One day, Sherwin (David Oyelowo) receives a call informing him that his wife, Fiona, was killed in a car accident. Devastated, Sherwin travels to Maine to see Fiona’s mother, Lucinda (Dianne Wiest), a stern woman he’s never met and who’s dying of cancer. We learn that Fiona and Lucinda shared a strained relationship, their last visit together having been particularly unpleasant. As the process of mourning plays out for Sherwin, he spends a few days puttering around Lucinda’s cottage with Ann (Rosie Perez), the old woman’s live-in nurse. Emotionally distant and light on plot, Five Nights In Maine is the sparse and ultimately underwhelming story of how all of this goes.
It’s a film with sincerely admirable intentions, a weepy, yet uplifting indie drama that employs a thoughtful and meditative visual approach. There’s nothing wrong with quiet stories about small reactions and even smaller revelations, but here we’re left with too many reactions and too few revelations. Endowed with a contained theatrical feel, the story is mostly confined to a small cottage in the woods, in which three characters sit and talk. While it never feels stagy, the few moments outside in the wilderness of Maine are a welcomed reprieve from the cottage’s drifty silence. Clocking in at a brief 82 minutes, it’s an admittedly glossy story, and an emaciated one that, in the end, borders on insubstantial.
While the screenplay is free of the formulaic melodrama we’ve come to expect from this type of story, the film’s reluctance to sully its hands in schmaltzy Nicolas Sparks-esque digressions leaves us with a threadbare and anticlimactic narrative. Trying desperately to avoid feeling sappy or cornball, Five Nights In Maine invites us into the interior world of its characters before coldly stopping us at the front door.
You don’t have to pander to your audience, but in order to feel empathy for a character, we need to understand their plight with a bit more clarity. Oyelowo and Wiest exchange remarkably few words, entire scenes hinged on body language and sorrowful glances, many of which are effective. Thankfully, the film never becomes boring as the tender sincerity of its lead performances keeps the hook planted firmly in our lips. On paper, all of this reads like a filmmaker valiantly attempting to do something new and different, which is exactly what film critics want.
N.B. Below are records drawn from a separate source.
(** The packets of the batch being gathered. *)
Lemma batch_packets g l : (∀ i f, g.(sg_flights) !! i = Some f → flight_ok g i f) →
  Forall2 (λ it a, ∃ f, g.(sg_flights) !! it.1 = Some f ∧ a = acked_of f it.2) g.(sg_batch) l →
  Forall foldable (packet_of <$> l) ∧ volume_of (packet_of <$> l) = volume g.(sg_flights) g.(sg_batch).*1 ∧
  (λ p, p.(sp_state).(rp_delivered)) <$> (packet_of <$> l) = marked_at g.(sg_flights) <$> g.(sg_batch).*1 ∧
  sp_pkt_num <$> (packet_of <$> l) = (λ i : nat, Z.of_nat i + 1) <$> g.(sg_batch).*1 ∧
  (l = [] ↔ g.(sg_batch) = []).
Proof.
  intros Hf Hl. assert (∀ fs i, Z.min U64_SAT (volume fs i) < 0 → ∃ j f, fs !! j = Some f ∧ f.(fl_bytes) < 0) as Hneg.
  { intros fs js H. assert (volume fs js < 0) as Hv by (unfold U64_SAT in *; lia). clear H.
    induction js as [|i js IH]; [done|]. change (volume fs (i :: js)) with (size_at fs i + volume fs js) in Hv.
    destruct (Z.lt_ge_cases (volume fs js) 0); [by apply IH|]. unfold size_at in Hv. destruct (fs !! i) as [f|] eqn:Hi; [|lia].
    exists i, f. split; [done|lia]. }
  induction Hl as [|[i t] a b l (f & Hi & ->) _ IH]; [done|].
  destruct IH as (IH1 & IH2 & IH3 & IH4 & _). pose proof (Hf _ _ Hi) as [Hn Hd Ht _ Hb _]. rewrite !fmap_cons. cbn [fst] in *.
  split_and!.
  - constructor; [|done]. split_and!; cbn; [done|done|done|]. rewrite Hd.
    destruct (Z.lt_ge_cases (U64_SAT `min` volume (sg_flights g) (fl_before f)) 0) as [H|]; [|done].
    destruct (Hneg _ _ H) as (j & k & Hj & Hk). pose proof (fo_bytes _ _ _ (Hf _ _ Hj)). lia.
  - rewrite volume_of_cons, IH2. change (volume (sg_flights g) (i :: b.*1)) with (size_at (sg_flights g) i + volume (sg_flights g) b.*1).
    unfold size_at. by rewrite Hi.
  - rewrite IH3. f_equal. unfold marked_at. by rewrite Hi.
  - rewrite IH4. f_equal. exact Hn.
  - done.
Qed.

Lemma forallb_true {A} (f : A → bool) l : forallb f l = true ↔ Forall (λ x, f x = true) l.
Proof. induction l as [|x l IH]; cbn; [by split|]. by rewrite andb_true_iff, Forall_cons, IH. Qed.
Lemma forallb_none {A} (f : A → bool) l : forallb f l = false ↔ ¬ Forall (λ x, f x = true) l.
Proof. rewrite <-forallb_true. by destruct (forallb f l). Qed.

(** *** The invariant *)

Lemma sampling_new_inv now : sampling_inv (sampling_new now).
Proof. constructor; cbn; try done; try by constructor. by exists []. Qed.

Lemma sv_folded_known g : sampling_inv g → Forall (λ i, (i < length g.(sg_flights))%nat) g.(sg_folded).
Proof. intros Hi. by pose proof (sv_known _ Hi) as [? _]%Forall_app. Qed.

Lemma depart_inv g at_ bytes in_flight pacer s m : sampling_inv g → 0 ≤ bytes →
  on_departure at_ bytes in_flight pacer (Z.of_nat (length g.(sg_flights))) g.(sg_sampler) = (s, m) →
  sampling_inv (mkSampling s (g.(sg_flights) ++ [mkFlight m at_ bytes g.(sg_folded) g.(sg_note)]) g.(sg_folded) g.(sg_batch) g.(sg_note)).
Proof.
  intros Hi Hb. unfold on_departure, on_packet_sent. cbv zeta. intros [= <- <-]. pose proof (sv_folded_known g Hi) as Hk.
  destruct Hi as [Hfl Hor Hkn Hon Hde Hpr Hpt Hla Hls Hbu Hno (l & Hl & Hpe & Hpf)].
  constructor; cbn [sg_sampler sg_flights sg_folded sg_batch sg_note ds_est ds_pending ds_pacer_flags dr_delivered dr_sample dr_largest_acked
    dr_last_sent dr_last_app_limited sp_pkt_num]; rewrite ?length_app; cbn [length].
  - intros i f [Hf|[Hlen Hf]]%lookup_app_Some.
    + destruct (Hfl i f Hf) as [H1 H2 H3 H4 H5 H6]. constructor; cbn [sg_flights sg_folded]; [done| |done..].
      rewrite volume_snoc; [done|]. by apply (Forall_prefix _ _ _ H6).
    + apply list_lookup_singleton_Some in Hf as [Hz <-].
      constructor; cbn [sg_flights sg_folded fl_mark fl_before fl_bytes rm_pkt_num rm_state sp_pkt_num sp_state rp_delivered rp_delivered_time
        rp_is_app_limited fl_note]; [lia| |done| |done..].
      * rewrite Hde. by rewrite volume_snoc.
      * unfold is_app_limited. rewrite Hbu. destruct (note_stands (sg_note g) (sg_folded g)) eqn:Hst; [|done].
        destruct (sg_note g) as [n|] eqn:Hn; [|done]. specialize (Hno n eq_refl). change (default 0 (Some n)) with n.
        by destruct (Z.eqb_spec n 0); [lia|].
  - intros i j f k Hf Hg Hij. apply lookup_app_Some in Hf as [Hf|[Hlen Hf]], Hg as [Hg|[Hlen' Hg]].
    + by eapply Hor.
    + apply list_lookup_singleton_Some in Hg as [_ <-]. cbn. apply (Hfl i f Hf).
    + apply lookup_lt_Some in Hg. lia.
    + apply list_lookup_singleton_Some in Hg as [_ <-], Hf as [_ <-]. done.
  - eapply Forall_impl; [exact Hkn|]. cbn. intros. lia.
  - done.
  - by rewrite volume_snoc.
  - by rewrite marked_snoc.
  - done.
  - done.
  - lia.
  - done.
  - intros n Hn. specialize (Hno n Hn). lia.
  - exists l. split; [|done]. eapply Forall2_impl; [exact Hl|]. intros it a (f & Hf & ->). exists f. split; [|done].
    by apply lookup_app_l_Some.
Qed.

Lemma no_backlog_inv g : sampling_inv g →
  sampling_inv (mkSampling (note_no_backlog g.(sg_sampler)) g.(sg_flights) g.(sg_folded) g.(sg_batch)
    (Some (Z.max (Z.of_nat (length g.(sg_flights))) 1))).
Proof.
  intros Hi. pose proof (sv_folded_known g Hi) as Hk. destruct Hi as [Hfl Hor Hkn Hon Hde Hpr Hpt Hla Hls Hbu Hno Hba].
  constructor; cbn; try done.
  - intros i f Hf. by destruct (Hfl i f Hf).
  - rewrite Hls. assert (forallb (λ i, Z.of_nat i + 1 <=? Z.max (Z.of_nat (length (sg_flights g))) 1) (sg_folded g) = true) as ->; [|done].
    apply forallb_true. eapply Forall_impl; [exact Hk|]. cbn. intros i ?. apply Z.leb_le. lia.
  - intros n [= <-]. lia.
Qed.

Lemma ack_inv g i f at_ : sampling_inv g → g.(sg_flights) !! i = Some f → i ∉ g.(sg_folded) ++ g.(sg_batch).*1 →
  sampling_inv (mkSampling (on_acked f.(fl_mark) f.(fl_at) f.(fl_bytes) at_ g.(sg_sampler)) g.(sg_flights) g.(sg_folded)
    (g.(sg_batch) ++ [(i, at_)]) g.(sg_note)).
Proof.
  intros [Hfl Hor Hkn Hon Hde Hpr Hpt Hla Hls Hbu Hno (l & Hl & Hpe & Hpf)] Hf Hnew.
  constructor; cbn [sg_sampler sg_flights sg_folded sg_batch sg_note on_acked ds_est ds_pending ds_pacer_flags]; try done.
  - intros j k Hk. by destruct (Hfl j k Hk).
  - rewrite fmap_app, app_assoc. apply Forall_app. split; [done|]. repeat constructor. by eapply lookup_lt_Some.
  - rewrite fmap_app, app_assoc. apply NoDup_app. split; [done|]. split; [|apply NoDup_singleton].
    intros x Hx Hin%list_elem_of_singleton. cbn in Hin. by subst x.
  - exists (l ++ [acked_of f at_]). split; [|by rewrite Hpe, Hpf, !fmap_app].
    apply Forall2_app; [done|]. constructor; [by exists f|constructor].
Qed.

Lemma note_stands_app note l k :
  note_stands note (l ++ k) = note_stands note l && match note with Some n => forallb (λ i, Z.of_nat i + 1 <=? n) k | None => true end.
Proof. destruct note; cbn; [apply forallb_app|done]. Qed.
While the poignant performances of Oyelowo and Wiest continually hold our attention, we’re left anticipating a shattering plot-twist or reveal that never comes, rendering Five Nights In Maine an ultimately frustrating experience.
Despite laudable attempts to skirt the formula, we’re still treated to a number of obligatory moments, including a karaoke scene to indicate that Sherwin and Fiona were indeed deeply in love. We even get a lightly playful country-mouse-city-mouse diversion in which Sherwin is forced to gut a recently caught fish. This scene merely exists to allow the toque-wearing Rosie Perez, who doesn’t sound like anything but a New Yorker, to exclaim, “Not bad for a city boy!” The only time we get a glimpse of what Sherwin is thinking is via a series of choppy, lushly lit flashbacks that offer no expository information other than “I miss my wife.” Sofian El Fani‘s painterly cinematography is a strong visual highlight, which comes as no surprise following his work on Abdellatif Kechiche‘s Blue is the Warmest Color and Abderrahmane Sissako’s Timbuktu.
In an interview with Filmmaker Magazine, writer-director Maris Curran stated that the film deals with themes of mortality, guilt, and ultimately “race – but not in a Hollywood, Capital R way.” In that fashion, her screenplay withholds on expectations of where this kind of story might lead, leaving the race issue locked between the lines. Is the hostility between Fiona and Lucinda related to Sherwin’s being black? The film does not explicitly say. Perhaps these feelings are left unconfirmed in an attempt to subvert expectations, leading us to believe a character will go left when they’re about to take a right. Instead of staying one step ahead of the audience, the resulting subversion simply causes all tension to evaporate.
A pensively maudlin Hallmark commercial, if such a thing exists, Five Nights In Maine aspires to the levels of high-minded, heart-wrenching tearjerkery, and falls short.
Five Nights In Maine opens in limited release on Friday, August 5.